▶ EXERCISE OBJECTIVE
The lines from the start of the records through the one containing "adopted p i cs procs !!" are to be restated word for word; please include both ends.

[SUPPLIED MATERIAL Boundary: Start]

(** * The children of a process that exits *)

(** The process table when the children [cs] of [p] have moved to [i]. *)
Definition adopted (p i : positive) (cs : list positive) (procs : gmap positive proc) : gmap positive proc :=
  map_imap (λ q w, Some
    (if decide (q = p) then set_children [] w
     else if decide (q = i) then set_children (p_children w ++ cs) w
     else if decide (q ∈ cs) then set_pproc (Some i) w else w)) procs.

Lemma lookup_adopted p i cs procs q :
  adopted p i cs procs !! q =
  (λ w, if decide (q = p) then set_children [] w
     else if decide (q = i) then set_children (p_children w ++ cs) w
     else if decide (q ∈ cs) then set_pproc (Some i) w else w) <$> procs !! q.
Proof. unfold adopted. rewrite map_lookup_imap. by destruct (procs !! q). Qed.

Lemma adopted_nil p i procs x : procs !! p = Some x → p_children x = [] → adopted p i [] procs = procs.
Proof.
  intros Hp Hc. apply fin_maps.map_eq. intros q. rewrite lookup_adopted. destruct (procs !! q) as [w|] eqn:E; [|done]. simpl. f_equal.
  destruct (decide (q = p)) as [->|]; [|destruct (decide (q = i)); [|by destruct (decide (q ∈ []))]].
  - rewrite Hp in E. injection E as <-. destruct x; simpl in *; by subst.
  - rewrite app_nil_r. by destruct w.
Qed.

Lemma reparent_run cs p i x (s : psys R) :
  py_procs s !! p = Some x → p_children x = cs → p ≠ i → NoDup cs → p ∉ cs → i ∉ cs → is_Some (py_procs s !! i) →
  (∀ q, q ∈ cs → is_Some (py_procs s !! q)) →
  reparent cs p i s = RRet tt (upd_procs (adopted p i cs) s).
Proof.
  revert x s. induction cs as [|q cs IH]; intros x s Hx Hc Hpi Hnd Hp Hi Hini Hcs; cbn [reparent].
  { unfold kret, upd_procs. rewrite (adopted_nil _ _ _ x) by done. by destruct s. }
  apply NoDup_cons in Hnd as [Hq Hnd]. apply not_elem_of_cons in Hp as [Hpq Hp], Hi as [Hiq Hi]. destruct Hini as [xi Hxi].
  destruct (Hcs q ltac:(left)) as [xq Hxq]. rewrite (get_proc_next _ x) by done. rewrite Hc. rewrite (kderef_next _ q) by done.
  rewrite put_proc_next. rewrite bool_decide_eq_true_2 by done. rewrite kbind_ret_l.
  rewrite (upd_proc_next _ _ xi) by (simpl; by rewrite lookup_insert_ne).
  rewrite (upd_proc_next _ _ xq) by (simpl; by rewrite !lookup_insert_ne).
  rewrite (IH (set_children cs x)); [|simpl; by rewrite 2!lookup_insert_ne, lookup_insert_eq|done|done|done|done|done| |].
  - unfold upd_procs. simpl. f_equal. f_equal. apply fin_maps.map_eq. intros r. rewrite !lookup_adopted.
    destruct (decide (r = q)) as [->|Hrq]; [|destruct (decide (r = i)) as [->|Hri]; [|destruct (decide (r = p)) as [->|Hrp]]].
    + rewrite lookup_insert_eq, Hxq. cbn [fmap option_fmap option_map]. repeat case_decide; set_solver.
    + rewrite lookup_insert_ne, lookup_insert_eq, Hxi by done. cbn [fmap option_fmap option_map]. repeat case_decide; try done.
      simpl. by rewrite <- app_assoc.
    + rewrite 2!lookup_insert_ne, lookup_insert_eq, Hx by done. cbn [fmap option_fmap option_map]. by repeat case_decide.
    + rewrite !lookup_insert_ne by done. destruct (py_procs s !! r); [|done]. cbn [fmap option_fmap option_map].
      repeat case_decide; set_solver.
  - simpl. rewrite lookup_insert_ne, lookup_insert_eq by done. eauto.
  - intros r Hr. simpl. rewrite !lookup_insert_is_Some'. right. right. right. apply Hcs. by right.
Qed.

(** * The files of a process that exits *)

Lemma fref_all_none fs (s : psys R) : (∀ f, f ∈ fs → f = NULL) → fref_all fs s = RRet tt s.
Proof.
  induction fs as [|f fs IH]; intros Hf; cbn [fref_all]; [done|]. rewrite (Hf f) by left. simpl. rewrite kbind_ret_l.
  apply IH. intros g Hg. apply Hf. by right.
Qed.

(** * Threads that move between queues *)

Lemma threads_move ks ks' ctx procs u k k' :
  threads ks ctx procs → ks_threads ks !! u = Some k → ks_threads ks' = <[u := k']> (ks_threads ks) →
  kt_proc k' = kt_proc k → kt_state k ≠ KT_EXITED → kt_state k' ≠ KT_EXITED → (∀ p, kt_wchan k' = Some (ProcQ p) → kt_proc k = p) →
  (∀ q, is_Some (ks_queues ks !! q) → is_Some (ks_queues ks' !! q)) → threads ks' ctx procs.
Proof.
  intros [T1 T2 T3 T4] Hu E Ep Hk Hk' Hw Hq. split.
  - intros p x Hx. destruct (T1 p x Hx) as (t & kt & HO). destruct (decide (t = u)) as [->|Htu].
    + assert (kt = k) as -> by (pose proof (ot_thread _ _ _ _ _ _ HO); congruence). exists u, k'.
      destruct HO as [O1 O2 O3 O4 O5 O6 O7]. split; rewrite ?E, ?lookup_insert_eq; try done; [congruence|naive_solver].
    + exists t, kt. eapply one_thread_frame; [exact HO|rewrite E, lookup_insert_ne by done; apply HO|done..].
  - intros t kt. rewrite E, lookup_insert. case_decide; [intros [= <-]; subst; rewrite Ep|]; eauto.
  - eauto.
  - intros t kt p. rewrite E, lookup_insert. case_decide; [intros [= <-] Hw'; rewrite Ep; eauto|eauto].
Qed.

Lemma psinv_move s c ks' u k k' :
  psinv lost s c → wf ks' → ks_threads (py_ks s) !! u = Some k → ks_threads ks' = <[u := k']> (ks_threads (py_ks s)) →
  kt_proc k' = kt_proc k → kt_state k ≠ KT_EXITED → kt_state k' ≠ KT_EXITED → (∀ p, kt_wchan k' = Some (ProcQ p) → kt_proc k = p) →
  (∀ q, is_Some (ks_queues (py_ks s) !! q) → is_Some (ks_queues ks' !! q)) → psinv lost (set_ks ks' s) c.
Proof. intros [P1 P2 P3 P4 P5 P6 P7 P8] Hwf Hu E Ep Hk Hk' Hw Hq. split; try done. simpl. by eapply threads_move. Qed.

Lemma push_queues ks q t k q' : is_Some (ks_queues ks !! q') → is_Some (ks_queues (q_push q t k ks) !! q').
Proof. intros HQ. simpl. rewrite lookup_alter. case_decide; [subst; by apply fmap_is_Some|done]. Qed.

Lemma drop_queues ks q t k q' : is_Some (ks_queues ks !! q') → is_Some (ks_queues (q_drop q t k ks) !! q').
Proof. intros HQ. simpl. rewrite lookup_alter. case_decide; [subst; by apply fmap_is_Some|done]. Qed.

(** The wake-up of the process [q], whose only thread is [u]. *)
Lemma wake_proc_run ks q Q u :
  wf ks → ks_queues ks !! ProcQ q = Some Q → (∀ t k, ks_threads ks !! t = Some k → kt_wchan k = Some (ProcQ q) → t = u) →
  (sched_wakeup_on (ProcQ q) ks = RRet None ks ∧ ∀ k, ks_threads ks !! u = Some k → kt_wchan k ≠ Some (ProcQ q)) ∨
  (∃ k, ks_threads ks !! u = Some k ∧ kt_wchan k = Some (ProcQ q) ∧ kt_state k ≠ KT_EXITED ∧
     sched_wakeup_on (ProcQ q) ks = RRet (Some u) (wake (ProcQ q) u k ks) ∧ wf (wake (ProcQ q) u k ks)).
Proof.
  intros Hwf HQ Hu. destruct (decide (tq_list Q = [])) as [E|Hne].
  - left. split; [by eapply sched_wakeup_on_empty|]. intros k Hk Hw. destruct (wf_where _ Hwf _ _ _ Hk Hw) as (Q' & HQ' & Hin).
    simplify_eq. rewrite E in Hin. by apply elem_of_nil in Hin.
  - right. destruct (exists_last Hne) as (l & t & E). destruct (sched_wakeup_on_run ks (ProcQ q) Q l t) as (k & Hk & Hw & Hrun & Hwf'); [done..|].
    assert (t = u) as -> by eauto. exists k. split_and!; try done.
    destruct (wf_on _ Hwf _ _ u HQ) as (k' & Hk' & _ & Hst); [rewrite E; set_solver|]. simplify_eq. simpl in Hst. intros E'. rewrite E' in Hst. naive_solver.
Qed.

(** * The process table after an exit *)

(** What becomes of the process at [q] when [p] exits and init, at [i], takes its
    children [cs]. *)
Definition bury (p i : positive) (cs : list positive) (q : positive) (w : proc) : proc :=
  if decide (q = p) then set_pstate 0 PROC_DEAD (set_children [] w)
  else if decide (q = i) then set_children (p_children w ++ cs) w
  else if decide (q ∈ cs) then set_pproc (Some i) w else w.
Definition buried (p i : positive) (cs : list positive) (procs : gmap positive proc) : gmap positive proc :=
  map_imap (λ q w, Some (bury p i cs q w)) procs.

Lemma lookup_buried p i cs procs q : buried p i cs procs !! q = bury p i cs q <$> procs !! q.
Proof. unfold buried. rewrite map_lookup_imap. by destruct (procs !! q). Qed.

Lemma buried_adopted p i cs procs x :
  procs !! p = Some x → <[p := set_pstate 0 PROC_DEAD (set_children [] x)]> (adopted p i cs procs) = buried p i cs procs.
Proof.
  intros Hx. apply fin_maps.map_eq. intros q. rewrite lookup_buried, lookup_insert, lookup_adopted. unfold bury.
  case_decide; [subst; rewrite Hx; simpl; by case_decide|]. destruct (procs !! q); [|done]. cbn [fmap option_fmap option_map].
  f_equal. by repeat case_decide.
Qed.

[SUPPLIED MATERIAL Boundary: End]

▶ EXERCISE OUTPUT
(** * The children of a process that exits *)

(** The process table when the children [cs] of [p] have moved to [i]. *)
Definition adopted (p i : positive) (cs : list positive) (procs : gmap positive proc) : gmap positive proc :=
  map_imap (λ q w, Some
    (if decide (q = p) then set_children [] w
     else if decide (q = i) then set_children (p_children w ++ cs) w
     else if decide (q ∈ cs) then set_pproc (Some i) w else w)) procs.

Lemma lookup_adopted p i cs procs q :
  adopted p i cs procs !! q =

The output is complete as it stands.